Stupid Marketer Watch: I’m Getting This Why?
I hate it when companies try and bullsh!t me. Rite Aid recently sent an e-mail pitching Medicare Part D supplemental drug coverage into an account I set up in my son’s name on Yahoo.
Never mind that I’m not yet 65. It’s how Rite Aid got the address and why it claimed I received the e-mail that makes the nationwide drug chain the newest inductee into the Magilla Stupid Marketer Hall of Fame.
When I set up the Yahoo e-mail account—which must be at least two years ago now, though I am not sure—I opted it into a bunch of e-mail-address acquisition efforts to see what would happen spam-wise and how difficult it would be to clean up the mess. Not surprisingly, the address got a lot of e-mail. Surprisingly, however, it wasn’t difficult to clean up at all.
But the address still gets the occasional message from well-known brands even though it has never been involved in a commercial transaction. Translation: some firm posing as a reputable data source is selling a file with extremely stale names on it.
As a result, the file most certainly contains spam traps, or abandoned addresses inbox providers monitor to see who is mailing to old, dirty files. And anyone who sends to it runs a high risk of getting their mail blocked.
But here’s the best part. In the footer of Rite Aid’s message, it said: “You are receiving this e-mail because you are a Rite Aid pharmacy customer.”
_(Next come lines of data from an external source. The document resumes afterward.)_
(** The dispatcher looks at one block column of [A] only. *)
Lemma internal_herk_run_set_A_here target alpha A k beta C S m :
  (forall i, (i, k) ∈ S <-> (i, k) ∈ A_here m) ->
  internal_herk_run target alpha A k beta C (set_A_here S m)
  = set_A_here S (internal_herk_run target alpha A k beta C m).
Proof.
  intros Hcol.
  pose proof (NoDup_local_keys C) as Hnd.
  assert (Hndw : NoDup (stored_at C <$> worker_order (local_tiles C))).
  { by rewrite worker_order_perm. }
  unfold internal_herk_run. fold (local_tiles C).
  destruct target.
  - rewrite (sequential_units host_put alpha A k beta C (set_A_here S m)),
      (sequential_units host_put alpha A k beta C m);
      try done; try apply host_put_writes.
    by apply batch_set_A_here.
  - rewrite (sequential_units host_put alpha A k beta C (set_A_here S m)),
      (sequential_units host_put alpha A k beta C m);
      try done; try apply host_put_writes.
    by apply batch_set_A_here.
  - by apply batch_set_A_here.
  - by apply batch_set_A_here.
Qed.

(** The rows of a block column that a broadcast brings to the process. *)
Definition rows_received (C : HermitianMatrix) (rows : list Z) : list Z :=
  filter (fun i => existsb (tileIsLocal C)
                     (sub i i 0 i ++ sub i (h_mt C - 1) i i) = true) rows.

Lemma bcast_column_set_A_here target A C c m :
  run_work target A C m (bcast_column c)
  = set_A_here
      (list_to_set ((fun i => (i, c)) <$> rows_received C (seqZ 0 (m_mt A)))
       ∪ A_here m) m.
Proof.
  simpl. unfold rows_received.
  induction (seqZ 0 (m_mt A)) as [|i rows IH] using rev_ind.
  - simpl. rewrite (left_id_L ∅ (∪)). by destruct m.
  - rewrite foldl_app, filter_app, fmap_app, list_to_set_app_L. simpl.
    rewrite IH. unfold tileBcast, set_A_here. simpl.
    rewrite filter_cons, filter_nil.
    destruct (existsb (tileIsLocal C) (sub i i 0 i ++ sub i (h_mt C - 1) i i))
      eqn:Hex.
    + rewrite decide_True by done. simpl. f_equal.
      rewrite (right_id_L ∅ (∪)).
      rewrite (assoc_L (∪)), (comm_L (∪) {[(i, c)]}). done.
    + rewrite decide_False by done. simpl.
      by rewrite (right_id_L ∅ (∪)).
Qed.

(** A broadcast and an update of different block columns give the same
    memory in either order. *)
Lemma bcast_update_commute target A C c alpha k beta m :
  c ≠ k ->
  run_work target A C (run_work target A C m (bcast_column c))
    (internal_herk alpha k beta)
  = run_work target A C (run_work target A C m (internal_herk alpha k beta))
      (bcast_column c).
Proof.
  intros Hck. rewrite !bcast_column_set_A_here.
  change (run_work target A C ?m' (internal_herk alpha k beta))
    with (internal_herk_run target alpha A k beta C m').
  rewrite internal_herk_run_set_A_here.
  - destruct (internal_herk_run_spec target alpha A k beta C m) as [-> _].
    done.
  - intros i. rewrite elem_of_union, elem_of_list_to_set, list_elem_of_fmap.
    split; [|by right]. intros [(i' & [= _ Hc] & _)|?]; [congruence|done].
Qed.

End MemoryProperties.

(** ** The pipeline computes the serial result *)

Section PipelineResult.
Context {K : Kernels}.

Lemma advance_task_inj alpha beta k k' :
  advance_task alpha beta k = advance_task alpha beta k' -> k = k'.
Proof.
  intros H%(f_equal dep_out). rewrite !advance_task_out in H. congruence.
Qed.

Lemma disseminate_task_inj la c c' :
  disseminate_task la c = disseminate_task la c' -> c = c'.
Proof.
  intros H%(f_equal dep_out). rewrite !disseminate_task_out in H. congruence.
Qed.

Lemma advance_not_disseminate alpha beta la k c :
  advance_task alpha beta k ≠ disseminate_task la c.
Proof.
  intros H%(f_equal dep_out).
  rewrite advance_task_out, disseminate_task_out in H. congruence.
Qed.

Lemma steps_tile_0 alpha A beta C ij c : steps_tile alpha A beta C 0 ij c = c.
Proof. unfold steps_tile. by rewrite seqZ_nil. Qed.

Lemma steps_tile_succ alpha A beta C a ij c :
  0 <= a ->
  steps_tile alpha A beta C (a + 1) ij c
  = step_tile alpha A beta C ij (steps_tile alpha A beta C a ij c) a.
Proof.
  intros Ha. unfold steps_tile. rewrite (seqZ_app 0 a 1), foldl_app by lia.
  rewrite (seqZ_cons (0 + a) 1), (seqZ_nil _ (Z.pred 1)) by lia.
  simpl. reflexivity.
Qed.

Section Invariant.
Variables (target : Target) (alpha beta : real_t) (A : Matrix)
  (C : HermitianMatrix) (la : Z) (m0 : Memory).
Hypothesis (Hmt : m_mt A = h_mt C).
Hypothesis (Hnt : 1 <= m_nt A) (Hla : 0 <= la)
  (Hmax : la + m_nt A <= INT64_MAX).

Let G := herk_tasks alpha beta (m_nt A) la.

(** What holds between two tasks of an execution order: the updates
    done so far are those of the columns [0, ..., a-1], the tiles of [C]
    hold their result, and the block columns whose broadcast is done are
    present for every local tile. *)
Definition pipeline_invariant (done : list Task) (m : Memory) : Prop :=
  exists a,
    0 <= a <= m_nt A
    /\ (forall k, 0 <= k < m_nt A ->
         advance_task alpha beta k ∈ done <-> k < a)
    /\ (forall c ij, 0 <= c < m_nt A -> disseminate_task la c ∈ done ->
         ij ∈ local_tiles C ->
         (ij.1, c) ∈ A_here m /\ (ij.2, c) ∈ A_here m)
    /\ (forall ij, ij ∈ local_tiles C ->
         tile_current m (stored_at C ij)
         = steps_tile alpha A beta C a ij <$> tile_current m0 (stored_at C ij))
    /\ (forall key, key ∉ stored_at C <$> local_tiles C ->
         C_host m !! key = C_host m0 !! key)
    /\ calls m = calls m0.

Lemma pipeline_invariant_init : pipeline_invariant [] m0.
Proof.
  exists 0. split; [lia|]. split; [|split; [|split; [|done]]].
  - intros k Hk. split; [by intros ?%elem_of_nil|lia].
  - by intros c ij _ ?%elem_of_nil.
  - intros ij _. destruct (tile_current m0 (stored_at C ij)); simpl; [|done].
    by rewrite steps_tile_0.
Qed.

Lemma pipeline_invariant_step done m t :
  pipeline_invariant done m ->
  t ∈ G -> t ∉ done -> (forall p, p ∈ predecessors G t -> p ∈ done) ->
  pipeline_invariant (t :: done) (run_work target A C m (work t)).
Proof.
  intros (a & Ha & Hadv & Hpanel & Htiles & Hother & Hcalls) Ht Hfresh Hpred.
  apply elem_of_herk_tasks in Ht as [(c & Hc & ->)|(k & Hk & ->)]; try done.
  - (* a broadcast *)
    rewrite disseminate_task_work.
    destruct (bcast_column_spec target A C c m) as (Hh & Hd & Hcl & Hsub & Hin).
    exists a. split; [done|]. split; [|split; [|split; [|split]]].
    + intros k Hk. rewrite elem_of_cons, <- Hadv by done. split; [|tauto].
      intros [Heq|?]; [|done]. by apply advance_not_disseminate in Heq.
    + intros c' ij Hc' [Heq%disseminate_task_inj|Hdone]%elem_of_cons Hij.
      * subst c'. by apply Hin.
      * destruct (Hpanel c' ij Hc' Hdone Hij). split; by apply Hsub.
    + intros ij Hij. rewrite <- Htiles by done.
      apply tile_current_ext; congruence.
    + intros key Hkey. rewrite <- Hother by done. congruence.
    + congruence.
  - (* an update *)
    assert (Hka : k = a).
    { assert (~ k < a) by (intros ?; apply Hfresh, Hadv; done).
      destruct (decide (k = 0)) as [->|Hk0]; [lia|].
      assert (k - 1 < a); [|lia]. apply Hadv; [lia|].
      apply Hpred, advance_waits_for_advance; done || lia. }
    subst k.
    assert (Hcol : disseminate_task la a ∈ done).
    { apply Hpred, advance_waits_for_disseminate; done. }
    rewrite advance_task_work. simpl.
    destruct (internal_herk_run_spec target alpha A a
                (if decide (a = 0) then beta else one) C m)
      as (HA & Hcl & Hin & Hout).
    exists (a + 1). split; [lia|]. split; [|split; [|split; [|split]]].
    + intros k' Hk'. rewrite elem_of_cons, Hadv by done. split.
      * intros [->%advance_task_inj|?]; lia.
      * intros ?. destruct (decide (k' = a)) as [->|]; [by left|right; lia].
    + intros c ij Hc [Heq|Hdone]%elem_of_cons Hij.
      * symmetry in Heq. by apply advance_not_disseminate in Heq.
      * rewrite HA. by apply Hpanel.
    + intros ij Hij. rewrite (Hin _ Hij), (Htiles _ Hij).
      destruct (Hpanel a ij Hk Hcol Hij) as [H1 H2].
      destruct ij as [i j].
      apply elem_of_local_tiles in Hij as (_ & ? & ? & ?).
      destruct (tile_current m0 (stored_at C (i, j))); simpl; [|done].
      rewrite steps_tile_succ by lia. unfold unit_result, step_tile. simpl.
      rewrite !panel_tile_here by (done || lia). done.
    + intros key Hkey. destruct (Hout _ Hkey) as [-> _]. by apply Hother.
    + congruence.
Qed.

Lemma pipeline_invariant_run sched : forall done m,
  runs_in_order G done sched = true ->
  pipeline_invariant done m ->
  pipeline_invariant (reverse sched ++ done) (run_tasks target A C sched m).
Proof.
  induction sched as [|t sched IH]; intros ran m Hrun Hinv; [by simpl|].
  pose proof (runs_in_order_split G ran [] t sched Hrun)
    as (Ht & Hfresh & _ & Hpred).
  simpl in Hrun. apply andb_true_iff in Hrun as [_ Hrun].
  rewrite reverse_cons, <- app_assoc. simpl. apply IH; [done|].
  apply pipeline_invariant_step; try done.
  intros p Hp. destruct (Hpred _ Hp) as [?|?%elem_of_nil]; done.
Qed.

(** Whatever the execution order, the parallel region leaves every
    local tile of the lower triangle with the result of the [nt] steps
    applied in order. *)
Lemma run_tasks_result sched :
  valid_schedule G sched = true ->
  let m := run_tasks target A C sched m0 in
  (forall ij, ij ∈ local_tiles C ->
     tile_current m (stored_at C ij)
     = steps_tile alpha A beta C (m_nt A) ij
         <$> tile_current m0 (stored_at C ij))
  /\ (forall key, key ∉ stored_at C <$> local_tiles C ->
       C_host m !! key = C_host m0 !! key)
  /\ calls m = calls m0.
Proof.
  intros Hv.
  assert (Hnd : NoDup G) by by apply herk_tasks_NoDup.
  pose proof (valid_schedule_Permutation _ _ Hnd Hv) as Hperm.
  unfold valid_schedule in Hv. apply andb_true_iff in Hv as [Hrun _].
  destruct (pipeline_invariant_run sched [] m0 Hrun pipeline_invariant_init)
    as (a & Ha & Hadv & _ & Htiles & Hother & Hcalls).
  assert (a = m_nt A) as ->.
  { assert (m_nt A - 1 < a); [|lia]. apply Hadv; [lia|].
    rewrite app_nil_r, elem_of_reverse, Hperm.
    apply advance_issued; done || lia. }
  done.
Qed.

End Invariant.

Lemma lower_view_mt C : h_mt (lower_view C) = h_mt C.
Proof. unfold lower_view. by destruct (decide (uplo_logical C = Upper)). Qed.

Lemma lower_view_lower C : uplo_logical (lower_view C) = Lower.
Proof.
  unfold lower_view. destruct (decide (uplo_logical C = Upper)) as [Hu|Hu].
  - unfold uplo_logical, conj_transpose in *. simpl.
    destruct (h_op C), (h_uplo C); simpl in *; congruence.
  - by destruct (uplo_logical C).
Qed.

(** The storage calls the driver makes before the parallel region. *)
Definition prologue_calls (target : Target) : list StorageCall :=
  if decide (target = Devices)
  then [call_allocateBatchArrays; call_reserveDeviceWorkspace] else [].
Coincidentally, I am sometimes a Rite Aid pharmacy customer, but so is a large portion of the population. And I’ve never given the firm my e-mail address. If I wanted to communicate with Rite Aid by e-mail, I wouldn’t supply it with a junk address I set up in my son’s name specifically to get slaughtered with commercial mail.
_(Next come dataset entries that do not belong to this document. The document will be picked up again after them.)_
Lemma order_status_is_smallest_mode_witness :
  let group :=
    List.filter (fun l => bool_decide (group_key l = Some (1, "2024-01-01")))
                (sales_lines Sample.tied_sales {["C001" := 1]} {["P001" := 1]}) in
  let v := omap id (List.map (fun l => Sale.status (Line.sale l)) group) in
  v = ["Pending"; "Completed"] /\
  In ((1, "2024-01-01"), group)
     (groupby (sales_lines Sample.tied_sales {["C001" := 1]} {["P001" := 1]})) /\
  In "Completed" v /\
  (forall t, Pd.count_occ_str t v <= Pd.count_occ_str "Completed" v)%nat /\
  (forall t, In t v -> Pd.count_occ_str t v = Pd.count_occ_str "Completed" v ->
             String.leb "Completed" t = true).
Proof.
  pose (total := Pd.to_float (Pd.sum [Pd.mul (Some (Pd.Int64 1)) (Some (Pd.Float64 (10 # 1)));
                                      Pd.mul (Some (Pd.Int64 1)) (Some (Pd.Float64 (10 # 1)))])).
  pose (o := Order.mk 1 1 "2024-01-01" total "Completed").
  pose (its := [OrderItem.mk 1 1 1 (Some (10 # 1)) (Some (Pd.to_float (Pd.mul_cells (Pd.Int64 1) (Pd.Float64 (10 # 1)))));
                OrderItem.mk 1 1 1 (Some (10 # 1)) (Some (Pd.to_float (Pd.mul_cells (Pd.Int64 1) (Pd.Float64 (10 # 1)))))]).
  assert (Ht : transform_sales_to_orders Sample.tied_sales {["C001" := 1]} {["P001" := 1]}
               = Some ([o], its)) by (vm_compute; reflexivity).
  pose proof (order_status_is_smallest_mode _ _ _ _ _ o Ht (or_introl eq_refl))
    as (Hin & _ & _ & Hv).
  cbv zeta. split; [vm_compute; reflexivity|].
  split; [exact Hin|]. apply Hv. vm_compute. discriminate.
Defined.

Lemma sales_lines_origin (sales : list (Z * Sale.t)) (cm pm : gmap string Z) (l : Line.t) :
  In l (sales_lines sales cm pm) ->
  is_Some (Line.db_product_id l) /\ exists r, In r sales /\ Line.sale l = r.2.
Proof.
  unfold sales_lines. intros H0.
  apply in_map_iff in H0 as (l1 & <- & H1). cbn.
  apply filter_In in H1 as [H1 Hf]. apply andb_prop in Hf as [_ Hp].
  apply bool_decide_eq_true in Hp. split; [exact Hp|].
  apply in_map_iff in H1 as (r & <- & Hr). apply filter_In in Hr as [Hr _].
  exists r. auto.
Qed.

(** The loop over the groups runs to its end when every line can be turned
    into an item. *)
Lemma build_orders_total (grouped : list ((Z * string) * list Line.t)) (n : Z) :
  (forall k g l m, In (k, g) grouped -> In l g -> is_Some (make_item m l)) ->
  is_Some (build_orders grouped n).
Proof.
  revert n. induction grouped as [|[[c d] g] rest IH]; intros n Hall; [eexists; reflexivity|].
  cbn [build_orders].
  assert (Hg : is_Some (mapM (make_item n) g)).
  { apply mapM_is_Some, Forall_forall. intros l Hl.
    apply (Hall (c, d) g l n); [left; reflexivity | apply list_elem_of_In, Hl]. }
  destruct Hg as [its ->].
  destruct (IH (n + 1)) as [[os its'] ->]; [|eexists; reflexivity].
  intros k g' l m Hin Hl. apply (Hall k g' l m); [right; exact Hin | exact Hl].
Qed.

(** *** The frame's arithmetic against exact arithmetic *)










(** ** Loader *)

Lemma execute_keeps_session (fault : Db.conn -> Db.stmt -> bool) (c c' : Db.conn)
      (s : Db.stmt) (k : Z) :
  Db.execute fault c s = Some (c', k) ->
  Db.connected c' = Db.connected c /\ Db.committed c' = Db.committed c.
Proof.
  unfold Db.execute. destruct (fault c s); [discriminate|].
  destruct s as [v|v|v|o p q [u|] [sub|]|[]]; try discriminate;
    repeat match goal with
           | |- context [if ?b then _ else _] => destruct b; try discriminate
           end;
    intros [= <- <-]; split; reflexivity.
Qed.

(** The insert loop of a load step, for any table: [tbl] and [ctr] select
    the table and its counter, [row] gives the values bound to the insert. *)
Section InsertLoop.

Context {A K R : Type} `{Countable K}.
Variable fault : Db.conn -> Db.stmt -> bool.
Variable values : A -> Db.stmt.
Variable key : A -> K.
Variable row : A -> R.
Variable tbl : Db.tables -> list (Z * R).
Variable ctr : Db.conn -> Z.

Hypothesis execute_appends : forall c a c' k,
  Db.execute fault c (values a) = Some (c', k) ->
  k = ctr c /\ ctr c' = ctr c + 1 /\
  tbl (Db.pending c') = (tbl (Db.pending c) ++ [(k, row a)])%list.

Lemma insert_rows_raised (c c' : Db.conn) (rows : list A) (m0 : gmap K Z) :
  insert_rows fault values key c rows m0 = Raised c' ->
  Db.connected c' = Db.connected c /\ Db.committed c' = Db.committed c.
Proof.
  revert c m0. induction rows as [|a rows IH]; intros c m0; [discriminate|].
  cbn [insert_rows]. destruct (Db.execute fault c (values a)) as [[c1 k]|] eqn:E.
  - intros Hr. destruct (IH _ _ Hr) as [-> ->].
    exact (execute_keeps_session _ _ _ _ _ E).
  - intros [= <-]. split; reflexivity.
Qed.

Lemma insert_rows_ran (c c' : Db.conn) (rows : list A) (m0 m : gmap K Z) :
  insert_rows fault values key c rows m0 = Ran c' m ->
  Db.connected c' = Db.connected c /\ Db.committed c' = Db.committed c /\
  tbl (Db.pending c')
  = (tbl (Db.pending c) ++ imap (fun i a => (ctr c + Z.of_nat i, row a)) rows)%list /\
  (forall k, ~ In k (List.map key rows) -> m !! k = m0 !! k) /\
  (List.NoDup (List.map key rows) ->
   forall i a, rows !! i = Some a -> m !! key a = Some (ctr c + Z.of_nat i)).
Proof.
  revert c m0. induction rows as [|a rows IH]; intros c m0.
  - intros [= <- <-]. cbn. rewrite app_nil_r. repeat split; auto.
    intros _ i a Hi. destruct i; discriminate.
  - cbn [insert_rows]. destruct (Db.execute fault c (values a)) as [[c1 k]|] eqn:E;
      [|discriminate].
    intros Hr. destruct (IH _ _ Hr) as (Hc & Hm & Ht & Hout & Hin).
    pose proof (execute_keeps_session _ _ _ _ _ E) as [Hc1 Hm1].
    apply execute_appends in E as (-> & Hctr & Htbl).
    split; [congruence|]. split; [congruence|]. split; [|split].
    + rewrite Ht, Htbl, Hctr, <- app_assoc. f_equal. cbn [imap app].
      rewrite Z.add_0_r. f_equal. apply imap_ext. intros i x _. cbn. f_equal. lia.
    + intros k Hk. cbn in Hk. rewrite Hout by tauto.
      apply lookup_insert_ne. tauto.
    + intros Hnd i x Hi. cbn in Hnd. apply NoDup_cons_iff in Hnd as [Hna Hnd].
      destruct i as [|i]; cbn in Hi.
      * injection Hi as <-. rewrite Hout by exact Hna.
        rewrite lookup_insert_eq, Z.add_0_r. reflexivity.
      * rewrite (Hin Hnd i x Hi), Hctr. f_equal. lia.
Qed.

End InsertLoop.

Lemma execute_insert_customer (fault : Db.conn -> Db.stmt -> bool) (c c' : Db.conn)
      (r : Z * Customer.t) (k : Z) :
  Db.execute fault c (Db.InsertCustomer (customer_values r.2)) = Some (c', k) ->
  k = Db.next_customer_id c /\ Db.next_customer_id c' = Db.next_customer_id c + 1 /\
  Db.customers (Db.pending c')
  = (Db.customers (Db.pending c) ++ [(k, customer_values r.2)])%list.
Proof.
  unfold Db.execute. destruct (fault c _); [discriminate|].
  destruct (existsb _ _); [discriminate|]. intros [= <- <-]. auto.
Qed.

Lemma execute_insert_product (fault : Db.conn -> Db.stmt -> bool) (c c' : Db.conn)
      (r : Z * Product.t) (k : Z) :
  Db.execute fault c (Db.InsertProduct (product_values r.2)) = Some (c', k) ->
  k = Db.next_product_id c /\ Db.next_product_id c' = Db.next_product_id c + 1 /\
  Db.products (Db.pending c')
  = (Db.products (Db.pending c) ++ [(k, product_values r.2)])%list.
Proof.
  unfold Db.execute. destruct (fault c _); [discriminate|].
  intros [= <- <-]. auto.
Qed.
So I certainly did not receive that message because I am a Rite Aid customer. I received the e-mail because Rite Aid bought a garbage list, the same list, by the way, that has been sold to Kmart, Columbia House DVD, Smithsonian Magazine, and Circuit City, among others.
Each of the firms who bought this list has been sold a bill of goods by someone. But now Rite Aid has taken it a step further and is trying to sell its spam recipients a load of nonsense by claiming the message was a result of them being Rite Aid customers. Either that, or it’s just Rite Aid’s standard footer and someone wasn’t paying attention.
Either way, a bunch of people most likely have probably hit the “report spam” button on Rite Aid by now, and the pharmacy should start having e-mail delivery troubles if it hasn’t already.
My guess is new Medicare Part D business isn’t exactly flying through Rite Aid’s door as a result of this campaign, either.